ACTIVITY –
Using the entries below, give the count of lines that hold "destruct". Say nothing besides the number.

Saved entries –
Lemma navigate_consistent s route replace : Named route → (∀ r, pending s = Some r → Named r) →
  Consistent (navigate_with s route replace).
Proof.
  intros Hn Hp. apply render_consistent; [done| |done]. by destruct replace; cbn; apply named_round_trip.
Qed.

Lemma popstate_consistent s h : Consistent s → Consistent (on_popstate (moved s h)).
Proof.
  intros (Hh & Hc & Hn & Hp). unfold on_popstate. cbn [editors moved history].
  destruct (has_unsaved_edits _).
  - unfold restore_current_url. cbn. rewrite Hc, route_url_nonempty. split_and!; cbn; [by apply named_round_trip|done|done|].
    intros r [= <-]. apply route_from_path_named.
  - apply render_consistent; [apply route_from_path_named|done|done].
Qed.

Lemma event_consistent s e : NamedEvent e → Consistent s → Consistent (on_event s e).
Proof.
  intros He Hs. pose proof Hs as (Hh & Hc & Hn & Hp). destruct e as [route| | | | |finished|e]; cbn [on_event].
  - unfold guarded_navigate. destruct (has_unsaved_edits _); [|by apply navigate_consistent].
    split_and!; cbn; [done|done|done|]. by intros r [= <-].
  - destruct (go_back _); [by apply popstate_consistent|done].
  - destruct (go_forward _); [by apply popstate_consistent|done].
  - by split_and!.
  - unfold discard_changes. destruct (pending s) as [r|] eqn:E; [|by split_and!].
    apply navigate_consistent; [by apply Hp|done].
  - apply render_consistent; [apply route_from_path_named|done|by destruct finished].
  - by split_and!.
Qed.

(** Loading without a login shows what was shown. *)
Lemma page_loaded_shown s finished : Consistent s →
  shown (page_loaded s finished)
  = match finished with Some stored => route_from_path (login_return stored) | None => shown s end.
Proof. intros (Hh & _). by destruct finished. Qed.

Lemma start_consistent path e : Consistent (start path e).
Proof. apply render_consistent; [apply route_from_path_named|done|done]. Qed.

YOUR RESPONSE –
9